Not since 1997 has Congress passed all 12 separate appropriations bills to fund government, failing miserably to abide by its own rules. Now, with the clock ticking down to the new fiscal year on Oct. 1— an accelerated process because of lawmakers' lavish vacation time between now and then — another pork-stuffed, corporate-wealthfare-plied, inexcusable omnibus budget bill is in the works.

Expect the perfunctory theatrics after Congress returns from a five-week recess that begins Aug. 1. Lawmakers will have about 10 working days in September before they break again for a month of campaigning, Reuters reports.

What the public ends up with is a rushed, overstuffed spending bill, or a stagnant contingency plan, that turns a blind eye to this year's projected half-trillion-dollar deficit, according to a Heritage Foundation analysis.

At work is something more disingenuous than just political maneuvering by both parties.

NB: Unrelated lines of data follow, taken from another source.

Lemma main_from_date_is_int_witness :
  isinstance_int
    (current_timestamp
       {| current_timestamp := VInt 1000; error_cache := "" |})
  = true.
Proof.
  exact (proj2 (main_from_date_is_int example_process example_startup
                  [answers delivers
                     [("homeworks", VList []); ("current_date", VStr "2000")]])
           _ eq_refl).
Defined.

Lemma main_error_cache_witness :
  example_failure = ""
  \/ exists error,
       is_generic error = true
       /\ example_failure = failure_message example_process error
       /\ In example_failure
            (sent (snd (main example_process example_startup
                          [answers_status delivers 503]))).
Proof.
  exact (main_error_cache example_process example_startup
           [answers_status delivers 503]
           {| current_timestamp := VInt 1000; error_cache := example_failure |}
           eq_refl).
Defined.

“Lawmakers no longer miss budget deadlines; they breach them deliberately and regularly, obliterating any notion of a fiscal year as the government runs on a series of temporary spending measures,” says Patrick Louis Knudsen, who was policy director of the House Budget Committee for 20 years.

Only on Capitol Hill can the public's representatives ignore this key job responsibility without repercussion. That won't change until voters change Congress — by ridding it of those who refuse to do their jobs.